Watch the Proof of Concept here:
LeapFrog’s LeapPad Ultimate Ready for School Tablet
The LeapPad Ultimate offers parents a worry-free option when it comes to getting their children access to a tablet that provides games, videos, eBooks, and other school-readiness applications. With just a few steps from an adult, you can get your 3 to 6-year-old children exploring all kinds of fun apps. They can personalize their user account with their name of course and maybe even a selfie.

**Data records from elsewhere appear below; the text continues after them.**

Lemma observe_check_ok s o effects :
  verdict_ok s -> check_ok (observe_hardware_check s o effects).1.1.
Proof.
  intros [Hh Hn]. unfold observe_hardware_check.
  destruct (hc_phase (hardware_check s)) eqn:Hp; cbn;
    repeat (case_match; cbn); simplify_eq/=; bool_simpl;
    try (match goal with
    | Ha : abort_check s effects = (?s', ?e') |- check_ok ?s' =>
        pose proof (ab_phase _ _ _ (abort_check_spec s effects)) as Hf; rewrite Ha in Hf;
        cbn in Hf; unfold check_ok; rewrite Hf; exact I
    end);
    unfold check_ok; cbn; rewrite ?Hp; auto.
Qed.

(** ** Closing the invariant under [reduce] *)

Section Closed.
Context (tl : string -> string).

(** The state of [reduce] before [finish] bumps the revision. *)
Definition observed (s : AppState) (e : AppEvent) : AppState * list AppEffect * bool :=
  let '(s', (effects, _)) := dispatch tl s e in
  observe_hardware_check s' (observation_from_event e) effects.

Definition reported (s : AppState) (e : AppEvent) : bool :=
  (dispatch tl s e).2.2 || (observed s e).2
  || negb (check_snapshot s ==? check_snapshot (observed s e).1.1).

Lemma reduce_eq s e :
  reduce tl s e
  = if start_suppressed s e then finish s [] false
    else finish (observed s e).1.1 (observed s e).1.2 (reported s e).
Proof.
  unfold reduce, reported, observed. destruct (start_suppressed s e); [done|].
  destruct (dispatch tl s e) as [s' [effects changed]]. cbn.
  by destruct (observe_hardware_check s' _ effects) as [[s'' effects'] c].
Qed.

Lemma observed_frame s e : session_part_only (dispatch tl s e).1 (observed s e).1.1.
Proof.
  unfold observed. destruct (dispatch tl s e) as [s' [effects c]]. apply observe_frame.
Qed.

Lemma check_ok_verdict s : check_ok s -> verdict_ok s.
Proof.
  unfold check_ok, verdict_ok. destruct (hc_phase (hardware_check s)); split; intros;
    try discriminate; tauto.
Qed.

Lemma observed_inv s e : app_inv s -> app_inv (observed s e).1.1.
Proof.
  intros [Ha Hl Hr Hv Hc Hk].
  pose proof (observed_frame s e) as F.
  apply (dispatch_active tl s e) in Ha. apply (dispatch_locale tl s e) in Hl.
  apply (dispatch_rows tl s e) in Hr. apply (dispatch_volume tl s e) in Hv.
  apply (dispatch_closed tl s e) in Hc.
  apply check_ok_verdict, (dispatch_verdict tl s e) in Hk.
  unfold observed in *. destruct (dispatch tl s e) as [s' [effects c]]. cbn in *.
  constructor.
  - by apply observe_active.
  - unfold locale_ok in *. by rewrite F.
  - by rewrite F.
  - unfold volume_ok in *. by rewrite F.
  - unfold closed_ok in *. by rewrite F.
  - by apply observe_check_ok.
Qed.

Lemma finish_inv s effects changed : app_inv s -> app_inv (finish s effects changed).1.
Proof. intros []. unfold finish. destruct changed; by constructor. Qed.

Lemma reduce_inv s e : app_inv s -> app_inv (reduce tl s e).1.
Proof.
  intros H. rewrite reduce_eq. destruct (start_suppressed s e); apply finish_inv; [done|].
  by apply observed_inv.
Qed.

Lemma initial_inv loaded locale :
  (forall n, pl_notice loaded = Some n -> n_code n = NoticePreferencesFailed) ->
  app_inv (initial_state loaded locale).
Proof.
  intros Hn. constructor; cbn; try done.
  - split; [constructor|constructor].
  - intros n H1 H2. cbn in H1. rewrite (Hn n H1) in H2. discriminate.
Qed.

Lemma reachable_inv s : reachable tl s -> app_inv s.
Proof. induction 1; auto using initial_inv, reduce_inv. Qed.
End Closed.

(** ** Effects: the observer only appends a stop or the tone *)

(** What must hold when the tone is played. *)
Record tone_guard (s : AppState) : Prop := {
  tg_ready : check_ready s;
  tg_streaming : is_stream_streaming (stream s) = true;
  tg_everyone : active_receivers s = desired_receivers s;
  tg_bound : hc_generation (hardware_check s) = Some (gen_session (generations s));
  tg_phase : hc_phase (hardware_check s) = PhaseListening;
}.

Inductive observer_effects (s' : AppState) (effects : list AppEffect) : list AppEffect -> Prop :=
| oe_none : observer_effects s' effects effects
| oe_stop : observer_effects s' effects (effects ++ [EffStopSession (gen_session (generations s'))])
| oe_tone : tone_guard s' ->
    observer_effects s' effects (effects ++ [EffPlayListeningTone (gen_session (generations s'))]).

Lemma matches_ready c s : matches_check c s = true -> ready s = true.
Proof. unfold matches_check. intros H. by bool_simpl. Qed.

Lemma ready_frame s s' : session_part_only s s' -> ready s' = ready s.
Proof. intros ->. reflexivity. Qed.

Lemma observe_effects s o effects :
  observer_effects (observe_hardware_check s o effects).1.1 effects
    (observe_hardware_check s o effects).1.2.
Proof.
  unfold observe_hardware_check.
  destruct (hc_phase (hardware_check s)) eqn:Hp; cbn;
    repeat (case_match; cbn); simplify_eq/=; bool_simpl; try apply oe_none.
  all: try match goal with
    | Ha : abort_check ?s0 ?eff = (?s1, ?l1) |- observer_effects ?s1 ?eff ?l1 =>
        pose proof (ab_effects _ _ _ (abort_check_spec s0 eff)) as Hf; rewrite Ha in Hf;
        cbn in Hf; destruct Hf as [->| ->]; constructor
    end.
  all: match goal with |- observer_effects ?s1 ?eff _ => apply (oe_tone s1 eff) end; constructor; cbn; auto; apply ready_spec;
    match goal with
    | H : matches_check _ ?s0 = true |- _ =>
        transitivity (ready s0); [reflexivity|exact (matches_ready _ _ H)]
    end.
Qed.

Section Effects.
Context (tl : string -> string).

Lemma observed_effects s e :
  observer_effects (observed tl s e).1.1 (dispatch tl s e).2.1 (observed tl s e).1.2.
Proof.
  unfold observed. destruct (dispatch tl s e) as [s' [effects c]]. apply observe_effects.
Qed.

(** Where an effect of [reduce] comes from. *)
Lemma reduce_effect_origin s e x :
  x ∈ t_effects (reduce tl s e).2 ->
  start_suppressed s e = false
  /\ (x ∈ (dispatch tl s e).2.1
      \/ x = EffStopSession (gen_session (generations (observed tl s e).1.1))
      \/ (x = EffPlayListeningTone (gen_session (generations (observed tl s e).1.1))
          /\ tone_guard (observed tl s e).1.1)).
Proof.
  rewrite reduce_eq. destruct (start_suppressed s e); cbn; [by intros ?%elem_of_nil|].
  intros Hx. split; [done|]. destruct (observed_effects s e) as [| |Ht].
  - by left.
  - apply elem_of_app in Hx as [Hx|Hx%list_elem_of_singleton]; auto.
  - apply elem_of_app in Hx as [Hx|Hx%list_elem_of_singleton]; auto.
Qed.

Lemma reduce_state s e :
  start_suppressed s e = false ->
  (reduce tl s e).1 = (observed tl s e).1.1
  \/ (reduce tl s e).1 = (observed tl s e).1.1 <| revision := u64_succ (revision (observed tl s e).1.1) |>.
Proof.
  intros H. rewrite reduce_eq, H. unfold finish. destruct (reported tl s e); auto.
Qed.
End Effects.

Finding LeapPads’ Location Using the Pet Chat App
Pet Chat is an app on LeapPad Ultimate that allows two or more users to talk to each other in a chat room, using their own pet avatars and some preset phrases and emoticons. Users can’t even communicate with one another except via preset phrases. Seems safe enough, right? Now, let’s take a look at WiGLE. WiGLE is a website for collecting information about the different wireless hotspots around the globe. It consolidates location and information of wireless networks–worldwide–and puts them in a central database. Using WiGLE, it’s simple to find locations of children using the Pet Chat application because Pet Chat creates a Wi-Fi Ad-Hoc connection that broadcasts to other compatible devices nearby using the SSID: PetChat. Anyone can identify the possible location of LeapPads using Pet Chat by finding them on public Wi-Fi or tracking their device’s MAC address. Below is an example of locating a Pet Chat user in London, United Kingdom using WiGLE.
Come Outside & Play
We discovered that the Pet Chat protocol does not require any authentication between a parent’s device and a child’s device. This means that any bystander within 100ft of a Leapfrog device running Pet Chat can send a message to a child’s device. It is easy to understand the potential implications of that type of activity. Below is an example of a preset phrase on Pet Chat:
Vulnerable to Man-in-the-Middle Attacks
WiFi-Pumpkin is a rogue access-point framework that allows attackers to spoof an existing Wi-Fi network, while forcing devices connected on the original network to switch to the newly created rogue network. Using WiFi-Pumpkin, we were surprised to see that the outgoing traffic from a LeapPad was not encrypted using HTTPS, but rather using the clear-text HTTP protocol—making it vulnerable to Man-in-the-Middle attacks. The traffic we observed from a LeapPad connected to a rogue WiFi-Pumpkin network could easily contain sensitive data, including:- Credit Card info: Brand of the card (Visa, MasterCard, etc.), name on the card, credit card number - missing 6 digits, expiration date, billing address, and phone number
- Parent’s info: Email, name, account balance, and address
- Child’s info: Name, gender, birth year, and birth month
Vulnerable to LeapSearch-Portal Phishing Attacks
LeapFrog contains an app called LeapSearch—a “child-safe web browser that provides access to safe web content”. Taking advantage of the same man-in-the-middle technique described earlier, we were also able to modify the content of that “safe web” application. By injecting pieces of real data retrieved in the previous step, we created a “phishing version” of the LeapSearch portal which appears to be legit. We then manipulated the bogus portal, making it ask the user for additional sensitive information, such as filling in the missing 6 digits of the credit card on file.